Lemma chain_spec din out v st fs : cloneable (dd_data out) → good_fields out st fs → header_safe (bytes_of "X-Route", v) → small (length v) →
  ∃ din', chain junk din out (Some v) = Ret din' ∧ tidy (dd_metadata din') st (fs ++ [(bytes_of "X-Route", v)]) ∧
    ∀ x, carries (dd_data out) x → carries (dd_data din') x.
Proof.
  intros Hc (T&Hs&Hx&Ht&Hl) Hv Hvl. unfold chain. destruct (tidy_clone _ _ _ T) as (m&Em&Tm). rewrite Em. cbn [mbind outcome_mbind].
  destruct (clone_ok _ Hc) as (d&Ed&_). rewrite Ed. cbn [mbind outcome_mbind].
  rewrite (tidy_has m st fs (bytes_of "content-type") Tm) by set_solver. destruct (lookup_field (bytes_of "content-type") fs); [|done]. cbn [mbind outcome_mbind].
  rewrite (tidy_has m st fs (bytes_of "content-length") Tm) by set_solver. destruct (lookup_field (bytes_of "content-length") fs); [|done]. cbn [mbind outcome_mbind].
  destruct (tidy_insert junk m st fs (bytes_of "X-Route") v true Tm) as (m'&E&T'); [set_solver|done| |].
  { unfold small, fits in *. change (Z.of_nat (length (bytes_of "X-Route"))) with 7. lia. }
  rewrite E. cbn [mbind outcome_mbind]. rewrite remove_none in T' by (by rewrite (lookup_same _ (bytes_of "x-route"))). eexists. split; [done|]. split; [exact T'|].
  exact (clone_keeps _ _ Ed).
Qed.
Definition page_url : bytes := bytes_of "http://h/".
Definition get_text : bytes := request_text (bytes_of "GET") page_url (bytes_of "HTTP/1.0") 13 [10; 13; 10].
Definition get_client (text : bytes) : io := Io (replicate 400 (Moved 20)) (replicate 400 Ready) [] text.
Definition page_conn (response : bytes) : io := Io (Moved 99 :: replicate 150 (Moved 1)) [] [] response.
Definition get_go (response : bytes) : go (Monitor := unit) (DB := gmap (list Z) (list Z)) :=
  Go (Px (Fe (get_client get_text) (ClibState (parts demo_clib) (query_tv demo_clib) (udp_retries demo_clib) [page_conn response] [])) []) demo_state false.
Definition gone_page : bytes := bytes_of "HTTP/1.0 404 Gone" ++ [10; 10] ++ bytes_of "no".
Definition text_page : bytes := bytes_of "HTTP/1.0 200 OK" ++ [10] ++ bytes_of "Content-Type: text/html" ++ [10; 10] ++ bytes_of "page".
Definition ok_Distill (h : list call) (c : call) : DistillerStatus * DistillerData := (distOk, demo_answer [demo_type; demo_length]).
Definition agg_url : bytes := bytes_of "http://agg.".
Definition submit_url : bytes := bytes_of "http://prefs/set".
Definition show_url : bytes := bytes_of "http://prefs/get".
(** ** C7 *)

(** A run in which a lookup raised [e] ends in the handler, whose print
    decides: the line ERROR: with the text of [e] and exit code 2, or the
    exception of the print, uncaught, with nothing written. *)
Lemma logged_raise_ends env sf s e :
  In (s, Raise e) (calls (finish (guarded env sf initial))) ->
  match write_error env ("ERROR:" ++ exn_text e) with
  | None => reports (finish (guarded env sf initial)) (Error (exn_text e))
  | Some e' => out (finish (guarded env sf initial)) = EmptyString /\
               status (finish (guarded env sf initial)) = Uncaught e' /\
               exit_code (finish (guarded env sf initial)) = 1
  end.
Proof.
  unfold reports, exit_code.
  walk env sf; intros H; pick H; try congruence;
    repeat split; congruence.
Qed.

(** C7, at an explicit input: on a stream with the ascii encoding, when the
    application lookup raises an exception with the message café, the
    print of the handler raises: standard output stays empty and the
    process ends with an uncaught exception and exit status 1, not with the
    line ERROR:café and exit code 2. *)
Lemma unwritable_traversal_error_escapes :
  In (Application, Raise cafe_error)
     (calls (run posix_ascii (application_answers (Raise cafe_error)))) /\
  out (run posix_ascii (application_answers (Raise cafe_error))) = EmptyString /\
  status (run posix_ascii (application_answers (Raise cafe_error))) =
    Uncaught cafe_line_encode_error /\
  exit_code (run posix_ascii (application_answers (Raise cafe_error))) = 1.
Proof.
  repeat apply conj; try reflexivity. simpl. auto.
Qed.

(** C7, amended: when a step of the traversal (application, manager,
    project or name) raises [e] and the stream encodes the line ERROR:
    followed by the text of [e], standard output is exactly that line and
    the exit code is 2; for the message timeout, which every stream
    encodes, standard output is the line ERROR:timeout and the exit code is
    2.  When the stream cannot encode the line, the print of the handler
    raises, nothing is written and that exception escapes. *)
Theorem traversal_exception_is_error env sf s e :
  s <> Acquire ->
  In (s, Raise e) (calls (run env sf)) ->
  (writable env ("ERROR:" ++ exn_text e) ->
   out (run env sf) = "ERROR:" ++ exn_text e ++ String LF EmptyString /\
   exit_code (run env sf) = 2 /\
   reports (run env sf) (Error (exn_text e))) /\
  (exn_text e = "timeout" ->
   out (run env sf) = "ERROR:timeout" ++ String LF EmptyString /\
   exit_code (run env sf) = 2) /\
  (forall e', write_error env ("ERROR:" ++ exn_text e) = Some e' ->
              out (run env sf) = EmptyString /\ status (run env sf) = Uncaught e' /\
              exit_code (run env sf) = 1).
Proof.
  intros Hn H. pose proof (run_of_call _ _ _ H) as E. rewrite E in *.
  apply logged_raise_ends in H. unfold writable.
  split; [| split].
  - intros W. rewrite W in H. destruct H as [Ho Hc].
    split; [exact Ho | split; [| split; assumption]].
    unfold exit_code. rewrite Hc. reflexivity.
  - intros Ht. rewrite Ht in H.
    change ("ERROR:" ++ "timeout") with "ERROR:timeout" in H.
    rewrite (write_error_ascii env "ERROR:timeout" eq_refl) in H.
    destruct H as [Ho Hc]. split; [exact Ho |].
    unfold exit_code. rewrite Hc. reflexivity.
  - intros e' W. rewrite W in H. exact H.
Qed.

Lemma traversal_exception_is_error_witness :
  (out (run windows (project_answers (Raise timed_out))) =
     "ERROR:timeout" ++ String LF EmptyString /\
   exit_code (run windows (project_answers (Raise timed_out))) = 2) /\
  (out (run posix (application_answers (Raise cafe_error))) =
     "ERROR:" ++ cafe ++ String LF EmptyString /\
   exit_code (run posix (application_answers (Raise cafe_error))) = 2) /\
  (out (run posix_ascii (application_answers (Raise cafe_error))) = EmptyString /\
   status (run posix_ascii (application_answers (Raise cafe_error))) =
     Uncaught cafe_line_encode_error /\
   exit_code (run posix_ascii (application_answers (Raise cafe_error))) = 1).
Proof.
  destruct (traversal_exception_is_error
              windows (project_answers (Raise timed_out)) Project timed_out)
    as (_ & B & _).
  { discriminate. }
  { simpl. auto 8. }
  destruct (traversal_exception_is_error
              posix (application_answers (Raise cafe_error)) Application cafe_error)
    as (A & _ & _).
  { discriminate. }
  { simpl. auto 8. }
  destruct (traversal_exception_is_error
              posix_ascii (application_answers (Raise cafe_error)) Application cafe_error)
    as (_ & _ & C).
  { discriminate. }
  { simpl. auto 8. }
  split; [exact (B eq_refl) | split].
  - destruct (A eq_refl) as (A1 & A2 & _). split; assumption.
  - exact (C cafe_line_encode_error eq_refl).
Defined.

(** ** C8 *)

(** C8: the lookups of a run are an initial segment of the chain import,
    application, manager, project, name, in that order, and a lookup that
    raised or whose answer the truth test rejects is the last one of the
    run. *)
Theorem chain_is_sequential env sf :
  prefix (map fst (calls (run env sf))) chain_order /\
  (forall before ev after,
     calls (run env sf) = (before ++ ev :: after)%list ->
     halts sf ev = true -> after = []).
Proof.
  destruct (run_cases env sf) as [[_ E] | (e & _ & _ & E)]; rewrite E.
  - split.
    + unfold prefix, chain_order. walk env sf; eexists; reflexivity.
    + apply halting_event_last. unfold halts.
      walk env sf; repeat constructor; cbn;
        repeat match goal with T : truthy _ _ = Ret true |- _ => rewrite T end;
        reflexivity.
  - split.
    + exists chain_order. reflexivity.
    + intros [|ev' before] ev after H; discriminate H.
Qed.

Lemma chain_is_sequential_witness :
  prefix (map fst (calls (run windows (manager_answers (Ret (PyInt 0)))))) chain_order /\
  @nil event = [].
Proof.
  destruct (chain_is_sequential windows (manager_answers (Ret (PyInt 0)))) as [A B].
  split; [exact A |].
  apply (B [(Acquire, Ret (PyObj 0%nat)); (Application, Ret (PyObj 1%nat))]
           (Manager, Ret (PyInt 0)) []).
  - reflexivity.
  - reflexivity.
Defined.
== == ==
Please retype the listing word for word, from its first line through the line containing "destruct (clone_ok _", and add nothing else.

Result of the exercise
Lemma chain_spec din out v st fs : cloneable (dd_data out) → good_fields out st fs → header_safe (bytes_of "X-Route", v) → small (length v) →
  ∃ din', chain junk din out (Some v) = Ret din' ∧ tidy (dd_metadata din') st (fs ++ [(bytes_of "X-Route", v)]) ∧
    ∀ x, carries (dd_data out) x → carries (dd_data din') x.
Proof.
  intros Hc (T&Hs&Hx&Ht&Hl) Hv Hvl. unfold chain. destruct (tidy_clone _ _ _ T) as (m&Em&Tm). rewrite Em. cbn [mbind outcome_mbind].
  destruct (clone_ok _ Hc) as (d&Ed&_). rewrite Ed. cbn [mbind outcome_mbind].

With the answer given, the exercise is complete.